Torno col pensiero alla maglietta: perché mi figuro Blob come il logo indossato dall'italiano medio mediamente insoddisfatto della TV? Forse perché Rai 3 è assurta a roccaforte della cultura catodica sinistrorsa? Forse perché nello zapping capita di incontrare personaggi che, dopo un'uscita infelice, esclamino scherzando "Dannazione, finirò su Blob per una settimana!" indebolendo la vis polemica del programma?



Stiamo finendo per prevedere quello che Blob manderà in onda, intuiamo che il mood del ghezzismo si è uniformato al linguaggio televisivo odierno. Abbiamo imparato a parlare di questo programma, come fosse un'istituzione di tutti e nessuno, che in una propensione destrutturante bipartisan ci ha abituati al capovolgimento delle affermazioni, delle posizioni, dei valori. Nell'epoca della sovraesposizione mediatica abbiamo assistito e concorso alla sovraesposizione di Blob e ci siamo assuefatti al riconoscergli una ragione critica, senza più sondarla, senza più sorprenderci o - pacificamente seduti in poltrona - indignarci.

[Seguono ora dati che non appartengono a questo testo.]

Lemma replace_from_app_absent (a : ascii) (old new w r : string) :
  free_of a w = true ->
  replace_from 0 (String a old) new (w ++ r) = (w ++ replace_from 0 (String a old) new r)%string.
Proof.
  induction w as [|b w IH]; simpl; [reflexivity|].
  intros H. apply andb_true_iff in H as [Hb Hw]. apply negb_true_iff in Hb.
  destruct (ascii_dec a b) as [->|_]; [now rewrite Ascii.eqb_refl in Hb|].
  now rewrite IH.
Qed.

Lemma endswith_app (w p : string) : endswith (w ++ p) p = true.
Proof.
  unfold endswith.
  assert (Hlen : String.length (w ++ p) = (String.length w + String.length p)%nat)
    by (induction w as [|a w IH]; simpl; [reflexivity|now rewrite IH]).
  rewrite Hlen. apply andb_true_iff. split; [apply Nat.leb_le; lia|].
  replace (String.length w + String.length p - String.length p)%nat
    with (String.length w) by lia.
  apply String.eqb_eq. clear Hlen.
  induction w as [|a w IH]; simpl.
  - clear. induction p as [|b p IH]; simpl; [reflexivity|now rewrite IH].
  - exact IH.
Qed.

Lemma append_assoc (a b c : string) : ((a ++ b) ++ c)%string = (a ++ b ++ c)%string.
Proof. induction a as [|x a IH]; simpl; [reflexivity|now rewrite IH]. Qed.

Lemma append_empty_r (w : string) : (w ++ "")%string = w.
Proof. induction w as [|a w IH]; simpl; [reflexivity|now rewrite IH]. Qed.

(** the name that simulate.py line 136 gives to the snapshot of a time
    whose [str] is [time] *)
Definition snapshot_file_name (time : string) : string :=
  ("全局浓度_" ++ time ++ "天.csv")%string.

(** the first byte of [天] in UTF-8 *)
Definition tian_lead : ascii := ascii_of_nat 229.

Nel 1993 usciva per RAI-ERI Il libro di Blob di Enrico Ghezzi e Marco Giusti, che a soli quattro anni dalla sua nascita dimostrava un'attitudine ad affermarsi come importante chiave di lettura della società italiana. Dal 2007 Blob è maggiorenne ed è inevitabile fare un confronto coi vent'anni di Striscia la notizia di Antonio Ricci. Il telegiornale satirico di Canale 5 - macchiettistico e altalenante tra servizi di carattere sociale e gag di facile comicità - è di tutt'altra natura e caratura culturale ma suggerisce una riflessione su quello che possiamo considerare il vizio di Blob. Il programma di Ghezzi non finisce forse per fare parte della TV che esso stesso denuncia e venir digerito dalla becera logica del pubblico televisivo? Viene guardato perché si ricerca voyeuristicamente ciò che Blob spiattella in video. Pensiamo per esempio alla "rubrica" Area Pro-Tetta, in cui la geniale idea di incastonare in 10 minuti solamente immagini di seni nudi ha però - alla lunga e con l'iterarsi periodico - incentivato l'accettazione di quel canone estetico, omologato al palinsesto. Blob segue questa linea in maniera ingenua o è consapevole che certe visioni possano piacere a chi ama il piattume catodico? Striscia la notizia cerca consenso e share proprio in questo modo, ottenendo sia l’uno che l’altro con successo e senza pretese intelettuali che lo rendano vulnerabile a critiche vezzose e finto-colte.
Sappiamo però che il programma di Rai 3 non è un prodotto preconfezionato e, al contrario, la sua ricetta è molto simile ad un piatto che ci viene riproposto, ma cucinato in tutt'altro modo. Gli spezzoni audio e video che si susseguono vengono portati a nuova vita, spesso demoliti, talvolta nobilitati. Credo che l'attitudine satirica di Blob - pur considerando gli effetti collaterali valutati - non sia cambiata negli anni, come non sono cambiate l'impertinenza e l'anarchica ironia. Ciò che è mutato sono il nostro modo e la nostra capacità di leggerlo, che rendono sempre più vicino il momento in cui finirà sulla fatidica maglietta.
L'augurio che possiamo fare a Blob è di non nascondersi dietro l'apologia dello zapping che ne fonda la ragion d'essere, mentre quello rivolto a noi spettatori è di riuscire ancora a cogliere la straordinaria semplicità evocativa dell'effetto Kuleshov, per non rischiare di presumere in anticipo cosa ci verrà proposto alle 20.10.